### TASK GOAL:
Return every line below exactly as written.

### THE DATA:
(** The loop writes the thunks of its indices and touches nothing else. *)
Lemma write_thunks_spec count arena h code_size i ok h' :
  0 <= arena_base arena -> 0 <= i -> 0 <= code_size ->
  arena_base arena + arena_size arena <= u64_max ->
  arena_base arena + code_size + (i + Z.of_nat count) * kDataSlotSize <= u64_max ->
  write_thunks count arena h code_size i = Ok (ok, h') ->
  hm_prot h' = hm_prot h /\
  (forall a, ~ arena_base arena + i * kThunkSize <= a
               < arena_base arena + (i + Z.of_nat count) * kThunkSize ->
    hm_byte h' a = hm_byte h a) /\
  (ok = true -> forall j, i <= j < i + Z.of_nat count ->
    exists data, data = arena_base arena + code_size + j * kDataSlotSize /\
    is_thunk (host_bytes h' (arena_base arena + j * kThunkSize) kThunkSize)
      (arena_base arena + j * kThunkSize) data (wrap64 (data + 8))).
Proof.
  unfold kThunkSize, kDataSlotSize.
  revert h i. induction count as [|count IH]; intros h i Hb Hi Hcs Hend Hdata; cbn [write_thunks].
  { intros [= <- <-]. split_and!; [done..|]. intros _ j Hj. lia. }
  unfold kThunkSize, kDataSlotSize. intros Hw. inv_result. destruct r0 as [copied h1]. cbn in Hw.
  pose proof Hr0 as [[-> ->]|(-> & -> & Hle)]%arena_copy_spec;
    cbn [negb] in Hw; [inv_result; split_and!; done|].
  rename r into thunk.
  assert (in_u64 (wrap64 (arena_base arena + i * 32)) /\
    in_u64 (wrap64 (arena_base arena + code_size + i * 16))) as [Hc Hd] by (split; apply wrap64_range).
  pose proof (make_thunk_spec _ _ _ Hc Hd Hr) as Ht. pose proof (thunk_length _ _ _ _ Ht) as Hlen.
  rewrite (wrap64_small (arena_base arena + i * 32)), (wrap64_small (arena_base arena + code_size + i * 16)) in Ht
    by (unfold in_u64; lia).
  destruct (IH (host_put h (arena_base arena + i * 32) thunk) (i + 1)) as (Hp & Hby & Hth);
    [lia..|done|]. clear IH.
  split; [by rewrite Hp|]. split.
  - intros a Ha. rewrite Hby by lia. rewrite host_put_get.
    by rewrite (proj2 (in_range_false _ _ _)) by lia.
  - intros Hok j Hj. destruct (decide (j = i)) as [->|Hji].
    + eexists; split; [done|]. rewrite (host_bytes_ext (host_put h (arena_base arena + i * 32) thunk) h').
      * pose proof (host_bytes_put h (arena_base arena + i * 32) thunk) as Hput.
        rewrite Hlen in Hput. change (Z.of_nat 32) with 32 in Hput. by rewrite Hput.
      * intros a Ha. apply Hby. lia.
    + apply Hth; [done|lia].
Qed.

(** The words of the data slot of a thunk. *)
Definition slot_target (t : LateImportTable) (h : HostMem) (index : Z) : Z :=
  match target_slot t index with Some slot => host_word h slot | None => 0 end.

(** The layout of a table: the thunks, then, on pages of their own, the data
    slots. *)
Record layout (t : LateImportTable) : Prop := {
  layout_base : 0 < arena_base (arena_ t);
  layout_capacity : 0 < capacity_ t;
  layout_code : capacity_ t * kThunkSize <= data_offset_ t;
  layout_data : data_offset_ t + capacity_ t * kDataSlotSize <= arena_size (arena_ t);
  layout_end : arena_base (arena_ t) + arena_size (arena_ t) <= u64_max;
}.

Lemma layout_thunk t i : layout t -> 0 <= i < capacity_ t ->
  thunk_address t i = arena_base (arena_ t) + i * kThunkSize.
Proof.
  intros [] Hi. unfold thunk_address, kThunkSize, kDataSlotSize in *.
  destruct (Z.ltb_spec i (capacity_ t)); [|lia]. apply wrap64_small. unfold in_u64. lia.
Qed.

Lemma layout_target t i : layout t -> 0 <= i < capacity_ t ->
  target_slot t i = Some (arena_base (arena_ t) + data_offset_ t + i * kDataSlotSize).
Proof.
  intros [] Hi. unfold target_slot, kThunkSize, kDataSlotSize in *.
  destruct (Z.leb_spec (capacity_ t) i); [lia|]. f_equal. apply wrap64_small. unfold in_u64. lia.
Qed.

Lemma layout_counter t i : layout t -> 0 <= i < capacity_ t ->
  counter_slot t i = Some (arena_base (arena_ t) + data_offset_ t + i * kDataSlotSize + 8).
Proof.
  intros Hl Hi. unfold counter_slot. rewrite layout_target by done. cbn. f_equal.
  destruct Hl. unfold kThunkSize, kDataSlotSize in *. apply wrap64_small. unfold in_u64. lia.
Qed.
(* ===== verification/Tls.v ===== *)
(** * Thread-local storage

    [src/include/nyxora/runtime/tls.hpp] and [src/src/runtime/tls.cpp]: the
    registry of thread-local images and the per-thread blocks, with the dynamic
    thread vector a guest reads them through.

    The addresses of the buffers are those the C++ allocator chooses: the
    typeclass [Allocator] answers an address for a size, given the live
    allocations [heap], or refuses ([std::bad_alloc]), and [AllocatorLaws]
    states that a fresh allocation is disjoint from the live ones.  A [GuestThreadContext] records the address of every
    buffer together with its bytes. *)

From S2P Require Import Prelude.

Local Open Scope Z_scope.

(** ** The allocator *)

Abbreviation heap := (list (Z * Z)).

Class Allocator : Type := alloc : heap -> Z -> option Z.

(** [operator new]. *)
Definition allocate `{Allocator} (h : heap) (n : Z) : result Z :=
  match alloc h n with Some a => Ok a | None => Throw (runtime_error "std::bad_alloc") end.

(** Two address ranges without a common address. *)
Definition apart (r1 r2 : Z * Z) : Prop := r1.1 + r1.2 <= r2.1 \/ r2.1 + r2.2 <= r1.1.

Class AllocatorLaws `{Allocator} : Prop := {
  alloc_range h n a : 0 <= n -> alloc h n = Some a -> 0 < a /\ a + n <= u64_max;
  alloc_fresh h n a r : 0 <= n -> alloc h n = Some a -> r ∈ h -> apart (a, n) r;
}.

### RESPONSE BELOW:
(** The loop writes the thunks of its indices and touches nothing else. *)
Lemma write_thunks_spec count arena h code_size i ok h' :
  0 <= arena_base arena -> 0 <= i -> 0 <= code_size ->
  arena_base arena + arena_size arena <= u64_max ->
  arena_base arena + code_size + (i + Z.of_nat count) * kDataSlotSize <= u64_max ->
  write_thunks count arena h code_size i = Ok (ok, h') ->
  hm_prot h' = hm_prot h /\
  (forall a, ~ arena_base arena + i * kThunkSize <= a
               < arena_base arena + (i + Z.of_nat count) * kThunkSize ->
    hm_byte h' a = hm_byte h a) /\
  (ok = true -> forall j, i <= j < i + Z.of_nat count ->
    exists data, data = arena_base arena + code_size + j * kDataSlotSize /\
    is_thunk (host_bytes h' (arena_base arena + j * kThunkSize) kThunkSize)
      (arena_base arena + j * kThunkSize) data (wrap64 (data + 8))).
Proof.
  unfold kThunkSize, kDataSlotSize.
  revert h i. induction count as [|count IH]; intros h i Hb Hi Hcs Hend Hdata; cbn [write_thunks].
  { intros [= <- <-]. split_and!; [done..|]. intros _ j Hj. lia. }
  unfold kThunkSize, kDataSlotSize. intros Hw. inv_result. destruct r0 as [copied h1]. cbn in Hw.
  pose proof Hr0 as [[-> ->]|(-> & -> & Hle)]%arena_copy_spec;
    cbn [negb] in Hw; [inv_result; split_and!; done|].
  rename r into thunk.
  assert (in_u64 (wrap64 (arena_base arena + i * 32)) /\
    in_u64 (wrap64 (arena_base arena + code_size + i * 16))) as [Hc Hd] by (split; apply wrap64_range).
  pose proof (make_thunk_spec _ _ _ Hc Hd Hr) as Ht. pose proof (thunk_length _ _ _ _ Ht) as Hlen.
  rewrite (wrap64_small (arena_base arena + i * 32)), (wrap64_small (arena_base arena + code_size + i * 16)) in Ht
    by (unfold in_u64; lia).
  destruct (IH (host_put h (arena_base arena + i * 32) thunk) (i + 1)) as (Hp & Hby & Hth);
    [lia..|done|]. clear IH.
  split; [by rewrite Hp|]. split.
  - intros a Ha. rewrite Hby by lia. rewrite host_put_get.
    by rewrite (proj2 (in_range_false _ _ _)) by lia.
  - intros Hok j Hj. destruct (decide (j = i)) as [->|Hji].
    + eexists; split; [done|]. rewrite (host_bytes_ext (host_put h (arena_base arena + i * 32) thunk) h').
      * pose proof (host_bytes_put h (arena_base arena + i * 32) thunk) as Hput.
        rewrite Hlen in Hput. change (Z.of_nat 32) with 32 in Hput. by rewrite Hput.
      * intros a Ha. apply Hby. lia.
    + apply Hth; [done|lia].
Qed.

(** The words of the data slot of a thunk. *)
Definition slot_target (t : LateImportTable) (h : HostMem) (index : Z) : Z :=
  match target_slot t index with Some slot => host_word h slot | None => 0 end.

(** The layout of a table: the thunks, then, on pages of their own, the data
    slots. *)
Record layout (t : LateImportTable) : Prop := {
  layout_base : 0 < arena_base (arena_ t);
  layout_capacity : 0 < capacity_ t;
  layout_code : capacity_ t * kThunkSize <= data_offset_ t;
  layout_data : data_offset_ t + capacity_ t * kDataSlotSize <= arena_size (arena_ t);
  layout_end : arena_base (arena_ t) + arena_size (arena_ t) <= u64_max;
}.

Lemma layout_thunk t i : layout t -> 0 <= i < capacity_ t ->
  thunk_address t i = arena_base (arena_ t) + i * kThunkSize.
Proof.
  intros [] Hi. unfold thunk_address, kThunkSize, kDataSlotSize in *.
  destruct (Z.ltb_spec i (capacity_ t)); [|lia]. apply wrap64_small. unfold in_u64. lia.
Qed.

Lemma layout_target t i : layout t -> 0 <= i < capacity_ t ->
  target_slot t i = Some (arena_base (arena_ t) + data_offset_ t + i * kDataSlotSize).
Proof.
  intros [] Hi. unfold target_slot, kThunkSize, kDataSlotSize in *.
  destruct (Z.leb_spec (capacity_ t) i); [lia|]. f_equal. apply wrap64_small. unfold in_u64. lia.
Qed.

Lemma layout_counter t i : layout t -> 0 <= i < capacity_ t ->
  counter_slot t i = Some (arena_base (arena_ t) + data_offset_ t + i * kDataSlotSize + 8).
Proof.
  intros Hl Hi. unfold counter_slot. rewrite layout_target by done. cbn. f_equal.
  destruct Hl. unfold kThunkSize, kDataSlotSize in *. apply wrap64_small. unfold in_u64. lia.
Qed.
(* ===== verification/Tls.v ===== *)
(** * Thread-local storage

    [src/include/nyxora/runtime/tls.hpp] and [src/src/runtime/tls.cpp]: the
    registry of thread-local images and the per-thread blocks, with the dynamic
    thread vector a guest reads them through.

    The addresses of the buffers are those the C++ allocator chooses: the
    typeclass [Allocator] answers an address for a size, given the live
    allocations [heap], or refuses ([std::bad_alloc]), and [AllocatorLaws]
    states that a fresh allocation is disjoint from the live ones.  A [GuestThreadContext] records the address of every
    buffer together with its bytes. *)

From S2P Require Import Prelude.

Local Open Scope Z_scope.

(** ** The allocator *)

Abbreviation heap := (list (Z * Z)).

Class Allocator : Type := alloc : heap -> Z -> option Z.

(** [operator new]. *)
Definition allocate `{Allocator} (h : heap) (n : Z) : result Z :=
  match alloc h n with Some a => Ok a | None => Throw (runtime_error "std::bad_alloc") end.

(** Two address ranges without a common address. *)
Definition apart (r1 r2 : Z * Z) : Prop := r1.1 + r1.2 <= r2.1 \/ r2.1 + r2.2 <= r1.1.

Class AllocatorLaws `{Allocator} : Prop := {
  alloc_range h n a : 0 <= n -> alloc h n = Some a -> 0 < a /\ a + n <= u64_max;
  alloc_fresh h n a r : 0 <= n -> alloc h n = Some a -> r ∈ h -> apart (a, n) r;
}.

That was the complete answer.